(Stored items)
(** * Lead allocation and order lifecycle engine of leadset-admin

    A shallow embedding of the server code that moves leads and orders
    through their life cycle:
    - the order routes [router.post('/')], [router.patch('/:id/fulfill')]
      and [router.delete('/:id')] (order creation with lead allocation,
      fulfilment, deletion);
    - [server/routes/automation.js]: the commands [create_order],
      [fulfill_order], [delete_order] and the one-time rule, whose action
      is fulfill or cancel;
    - [server/routes/leads.js]: the lead status override
      [router.patch('/:id/status')];
    - the sqlite wrapper the routes load as [../database/simple], whose
      [transaction] brackets every multi-statement mutation.

    Modelling conventions.
    - A table is the list of its rows in rowid order; a [SELECT] is a
      [filter], an [UPDATE ... WHERE] a [map] that rewrites the matching
      rows, a [DELETE] a [filter] on the complement.
    - [ORDER BY created_at ASC] is a stable sort of the scanned rows, so
      rows with equal [created_at] keep their rowid order.
    - [datetime("now")] and [CURRENT_TIMESTAMP] read a clock; one handler
      invocation receives its reading as the argument [now].
    - The columns [status] carry a CHECK constraint, hence the enumerations.
    - Region codes are strings compared exactly, ids and timestamps are
      integers.  The caps read from the table are held in a JavaScript
      object, so a region named like a member of [Object.prototype] and
      without an entry of its own reads that member instead of a cap.
    - Every [client.query] may reject: a fault plan tells after how many
      successful statements the store raises a storage error.
    - Handlers run one after another on the single connection. *)

From Stdlib Require Import ZArith List String Ascii Bool Lia.
From Stdlib Require Import Sorting.Sorted Sorting.Permutation.
Import ListNotations.

Local Open Scope string_scope.
Local Open Scope list_scope.
Local Open Scope Z_scope.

Work to complete :: Reproduce the entries above exactly, but only the lines between the line holding "- [server/routes/leads.js]: the" and the line holding "Modelling conventions.", inclusive.

Task output ::
    - [server/routes/leads.js]: the lead status override
      [router.patch('/:id/status')];
    - the sqlite wrapper the routes load as [../database/simple], whose
      [transaction] brackets every multi-statement mutation.

    Modelling conventions.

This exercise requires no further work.